◆ Instructions to follow: Print exactly those lines that run from the beginning of the data to the line bearing "intros Hj. destruct", inclusive.

◆ Exercise data:
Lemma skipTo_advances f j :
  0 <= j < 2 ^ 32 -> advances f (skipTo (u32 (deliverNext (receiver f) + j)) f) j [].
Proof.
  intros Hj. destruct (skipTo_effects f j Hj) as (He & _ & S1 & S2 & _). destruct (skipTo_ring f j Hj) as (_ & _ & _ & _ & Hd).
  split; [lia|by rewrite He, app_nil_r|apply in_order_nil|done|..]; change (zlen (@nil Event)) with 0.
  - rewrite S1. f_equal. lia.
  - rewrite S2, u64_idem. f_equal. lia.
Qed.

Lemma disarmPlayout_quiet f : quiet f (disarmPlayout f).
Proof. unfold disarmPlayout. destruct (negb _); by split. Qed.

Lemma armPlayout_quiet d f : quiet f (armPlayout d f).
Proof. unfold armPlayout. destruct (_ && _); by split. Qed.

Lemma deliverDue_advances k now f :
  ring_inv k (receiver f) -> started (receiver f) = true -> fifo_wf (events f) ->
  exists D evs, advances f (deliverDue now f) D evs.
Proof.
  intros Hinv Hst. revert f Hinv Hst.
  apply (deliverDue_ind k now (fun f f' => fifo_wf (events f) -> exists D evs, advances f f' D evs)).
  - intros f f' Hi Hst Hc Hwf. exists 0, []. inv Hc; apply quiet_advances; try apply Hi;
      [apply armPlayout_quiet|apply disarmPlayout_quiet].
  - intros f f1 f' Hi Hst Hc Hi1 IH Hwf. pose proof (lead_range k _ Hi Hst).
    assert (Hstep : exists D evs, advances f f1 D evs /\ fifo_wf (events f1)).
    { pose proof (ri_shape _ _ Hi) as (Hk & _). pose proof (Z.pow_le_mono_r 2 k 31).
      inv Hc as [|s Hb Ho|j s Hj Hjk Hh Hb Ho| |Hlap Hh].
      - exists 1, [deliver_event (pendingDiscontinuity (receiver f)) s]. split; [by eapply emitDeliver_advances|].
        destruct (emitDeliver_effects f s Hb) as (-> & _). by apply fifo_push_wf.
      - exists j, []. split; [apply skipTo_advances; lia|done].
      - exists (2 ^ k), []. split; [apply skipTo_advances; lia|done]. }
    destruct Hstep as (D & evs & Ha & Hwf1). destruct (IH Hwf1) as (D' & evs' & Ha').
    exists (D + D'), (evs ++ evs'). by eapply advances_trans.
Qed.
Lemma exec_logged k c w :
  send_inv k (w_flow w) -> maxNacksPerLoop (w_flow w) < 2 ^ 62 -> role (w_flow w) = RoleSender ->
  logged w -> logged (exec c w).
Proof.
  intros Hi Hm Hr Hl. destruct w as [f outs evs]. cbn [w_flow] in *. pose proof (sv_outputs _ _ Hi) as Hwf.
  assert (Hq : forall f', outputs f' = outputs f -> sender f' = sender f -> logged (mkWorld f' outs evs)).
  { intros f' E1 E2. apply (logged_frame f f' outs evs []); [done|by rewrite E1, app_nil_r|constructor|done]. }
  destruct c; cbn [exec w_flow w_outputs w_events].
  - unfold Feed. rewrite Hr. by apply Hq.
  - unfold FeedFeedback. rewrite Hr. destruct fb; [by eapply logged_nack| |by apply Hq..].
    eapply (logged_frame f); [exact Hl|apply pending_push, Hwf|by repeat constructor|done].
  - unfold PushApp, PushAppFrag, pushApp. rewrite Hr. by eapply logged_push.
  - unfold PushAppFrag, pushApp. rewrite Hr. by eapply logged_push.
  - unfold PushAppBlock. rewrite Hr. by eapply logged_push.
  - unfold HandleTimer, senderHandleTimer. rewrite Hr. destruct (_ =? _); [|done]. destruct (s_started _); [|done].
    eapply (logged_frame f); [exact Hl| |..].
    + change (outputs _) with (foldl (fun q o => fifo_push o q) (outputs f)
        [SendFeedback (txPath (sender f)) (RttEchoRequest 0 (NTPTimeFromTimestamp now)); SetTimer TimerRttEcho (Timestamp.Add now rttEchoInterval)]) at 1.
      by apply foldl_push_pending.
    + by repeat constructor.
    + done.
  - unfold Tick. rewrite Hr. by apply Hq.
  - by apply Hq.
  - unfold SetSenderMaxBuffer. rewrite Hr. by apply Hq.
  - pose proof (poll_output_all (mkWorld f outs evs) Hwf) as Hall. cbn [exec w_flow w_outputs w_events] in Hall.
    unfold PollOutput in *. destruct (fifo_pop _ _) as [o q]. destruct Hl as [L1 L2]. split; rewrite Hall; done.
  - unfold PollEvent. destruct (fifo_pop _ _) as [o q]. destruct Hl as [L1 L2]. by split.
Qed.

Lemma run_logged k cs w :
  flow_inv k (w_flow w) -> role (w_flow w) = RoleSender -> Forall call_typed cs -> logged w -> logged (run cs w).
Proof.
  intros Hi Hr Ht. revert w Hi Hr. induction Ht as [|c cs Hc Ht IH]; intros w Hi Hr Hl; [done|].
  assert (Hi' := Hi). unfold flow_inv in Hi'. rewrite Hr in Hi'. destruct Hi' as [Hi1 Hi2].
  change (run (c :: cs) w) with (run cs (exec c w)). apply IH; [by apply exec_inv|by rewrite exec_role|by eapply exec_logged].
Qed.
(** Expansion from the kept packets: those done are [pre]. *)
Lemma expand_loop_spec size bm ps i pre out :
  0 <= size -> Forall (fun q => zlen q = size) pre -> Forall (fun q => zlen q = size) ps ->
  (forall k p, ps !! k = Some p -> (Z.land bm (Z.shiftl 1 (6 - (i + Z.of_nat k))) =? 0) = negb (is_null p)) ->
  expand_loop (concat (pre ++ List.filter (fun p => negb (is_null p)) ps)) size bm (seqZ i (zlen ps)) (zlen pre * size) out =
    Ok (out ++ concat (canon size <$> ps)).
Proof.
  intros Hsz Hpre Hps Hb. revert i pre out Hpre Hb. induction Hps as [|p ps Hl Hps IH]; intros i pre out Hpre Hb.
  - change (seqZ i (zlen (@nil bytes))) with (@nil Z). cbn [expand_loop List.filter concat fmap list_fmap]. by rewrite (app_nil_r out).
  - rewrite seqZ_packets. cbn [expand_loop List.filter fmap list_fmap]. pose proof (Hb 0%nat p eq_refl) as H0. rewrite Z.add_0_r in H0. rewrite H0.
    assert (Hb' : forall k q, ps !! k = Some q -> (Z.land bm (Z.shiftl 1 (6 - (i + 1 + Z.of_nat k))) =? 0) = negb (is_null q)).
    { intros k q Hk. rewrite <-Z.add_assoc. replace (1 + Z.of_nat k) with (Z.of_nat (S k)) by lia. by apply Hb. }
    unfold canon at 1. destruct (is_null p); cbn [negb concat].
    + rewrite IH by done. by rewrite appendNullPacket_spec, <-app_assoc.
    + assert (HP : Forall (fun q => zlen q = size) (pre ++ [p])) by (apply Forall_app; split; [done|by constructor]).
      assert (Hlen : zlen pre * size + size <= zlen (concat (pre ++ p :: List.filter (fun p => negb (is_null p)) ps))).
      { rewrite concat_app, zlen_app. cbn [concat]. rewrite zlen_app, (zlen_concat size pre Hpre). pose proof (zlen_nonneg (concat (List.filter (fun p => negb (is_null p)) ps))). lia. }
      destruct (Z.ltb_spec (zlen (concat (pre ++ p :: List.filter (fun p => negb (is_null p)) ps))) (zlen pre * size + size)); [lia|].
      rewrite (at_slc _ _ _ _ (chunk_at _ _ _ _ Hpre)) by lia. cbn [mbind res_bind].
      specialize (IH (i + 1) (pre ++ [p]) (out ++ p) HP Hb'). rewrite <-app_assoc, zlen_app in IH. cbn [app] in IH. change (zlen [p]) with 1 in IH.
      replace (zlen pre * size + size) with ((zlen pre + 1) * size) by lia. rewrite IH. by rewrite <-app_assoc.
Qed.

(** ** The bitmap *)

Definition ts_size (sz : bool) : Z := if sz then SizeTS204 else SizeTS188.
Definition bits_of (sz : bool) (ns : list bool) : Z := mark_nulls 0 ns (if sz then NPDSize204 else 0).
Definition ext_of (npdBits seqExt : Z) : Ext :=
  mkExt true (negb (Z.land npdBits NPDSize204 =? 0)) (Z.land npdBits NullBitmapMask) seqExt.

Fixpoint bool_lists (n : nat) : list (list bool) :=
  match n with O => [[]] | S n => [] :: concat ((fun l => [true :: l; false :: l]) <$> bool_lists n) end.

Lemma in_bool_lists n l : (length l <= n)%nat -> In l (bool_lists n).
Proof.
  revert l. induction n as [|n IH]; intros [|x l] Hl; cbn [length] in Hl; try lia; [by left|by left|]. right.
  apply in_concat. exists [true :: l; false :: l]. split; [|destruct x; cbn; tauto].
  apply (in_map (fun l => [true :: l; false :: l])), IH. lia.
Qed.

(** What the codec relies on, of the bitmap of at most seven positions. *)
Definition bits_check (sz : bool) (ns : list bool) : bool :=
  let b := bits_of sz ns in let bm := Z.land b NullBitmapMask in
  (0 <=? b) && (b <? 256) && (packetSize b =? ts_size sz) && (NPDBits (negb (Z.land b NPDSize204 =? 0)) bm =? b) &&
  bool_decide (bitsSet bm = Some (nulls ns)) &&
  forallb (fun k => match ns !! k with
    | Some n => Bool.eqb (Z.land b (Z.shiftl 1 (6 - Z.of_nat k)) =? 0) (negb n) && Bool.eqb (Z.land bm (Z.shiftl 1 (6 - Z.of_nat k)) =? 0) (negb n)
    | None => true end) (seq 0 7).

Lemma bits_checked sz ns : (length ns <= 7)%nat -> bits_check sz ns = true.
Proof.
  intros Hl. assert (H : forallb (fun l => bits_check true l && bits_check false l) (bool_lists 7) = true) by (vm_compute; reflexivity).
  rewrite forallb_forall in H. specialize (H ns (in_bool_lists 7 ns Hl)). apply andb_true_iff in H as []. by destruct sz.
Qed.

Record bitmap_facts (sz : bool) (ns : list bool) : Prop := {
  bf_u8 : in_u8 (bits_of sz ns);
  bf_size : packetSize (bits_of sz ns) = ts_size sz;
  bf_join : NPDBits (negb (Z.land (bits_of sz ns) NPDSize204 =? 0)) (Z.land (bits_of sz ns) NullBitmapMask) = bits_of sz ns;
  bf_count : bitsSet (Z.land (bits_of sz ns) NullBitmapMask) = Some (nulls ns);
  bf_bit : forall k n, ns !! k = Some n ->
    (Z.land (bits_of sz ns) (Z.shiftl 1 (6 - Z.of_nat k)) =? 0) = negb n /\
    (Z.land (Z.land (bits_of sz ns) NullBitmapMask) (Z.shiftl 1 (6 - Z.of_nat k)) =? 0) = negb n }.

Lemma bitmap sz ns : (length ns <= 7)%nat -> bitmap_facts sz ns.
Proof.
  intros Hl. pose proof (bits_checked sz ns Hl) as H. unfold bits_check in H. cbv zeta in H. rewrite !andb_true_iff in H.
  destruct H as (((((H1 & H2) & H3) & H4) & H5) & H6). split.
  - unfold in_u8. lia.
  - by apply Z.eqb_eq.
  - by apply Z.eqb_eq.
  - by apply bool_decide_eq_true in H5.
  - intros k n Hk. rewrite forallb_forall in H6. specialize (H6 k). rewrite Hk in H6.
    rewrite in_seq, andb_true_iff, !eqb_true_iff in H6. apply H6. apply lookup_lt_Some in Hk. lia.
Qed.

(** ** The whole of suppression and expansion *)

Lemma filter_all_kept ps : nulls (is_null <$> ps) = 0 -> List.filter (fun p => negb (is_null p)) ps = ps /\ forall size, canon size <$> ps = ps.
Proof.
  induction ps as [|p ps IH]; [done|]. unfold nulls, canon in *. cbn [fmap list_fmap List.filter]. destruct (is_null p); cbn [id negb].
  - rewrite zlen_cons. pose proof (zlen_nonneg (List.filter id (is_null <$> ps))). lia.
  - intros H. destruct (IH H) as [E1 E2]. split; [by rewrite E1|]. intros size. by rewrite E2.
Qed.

◆ Written response:
Lemma skipTo_advances f j :
  0 <= j < 2 ^ 32 -> advances f (skipTo (u32 (deliverNext (receiver f) + j)) f) j [].
Proof.
  intros Hj. destruct (skipTo_effects f j Hj) as (He & _ & S1 & S2 & _). destruct (skipTo_ring f j Hj) as (_ & _ & _ & _ & Hd).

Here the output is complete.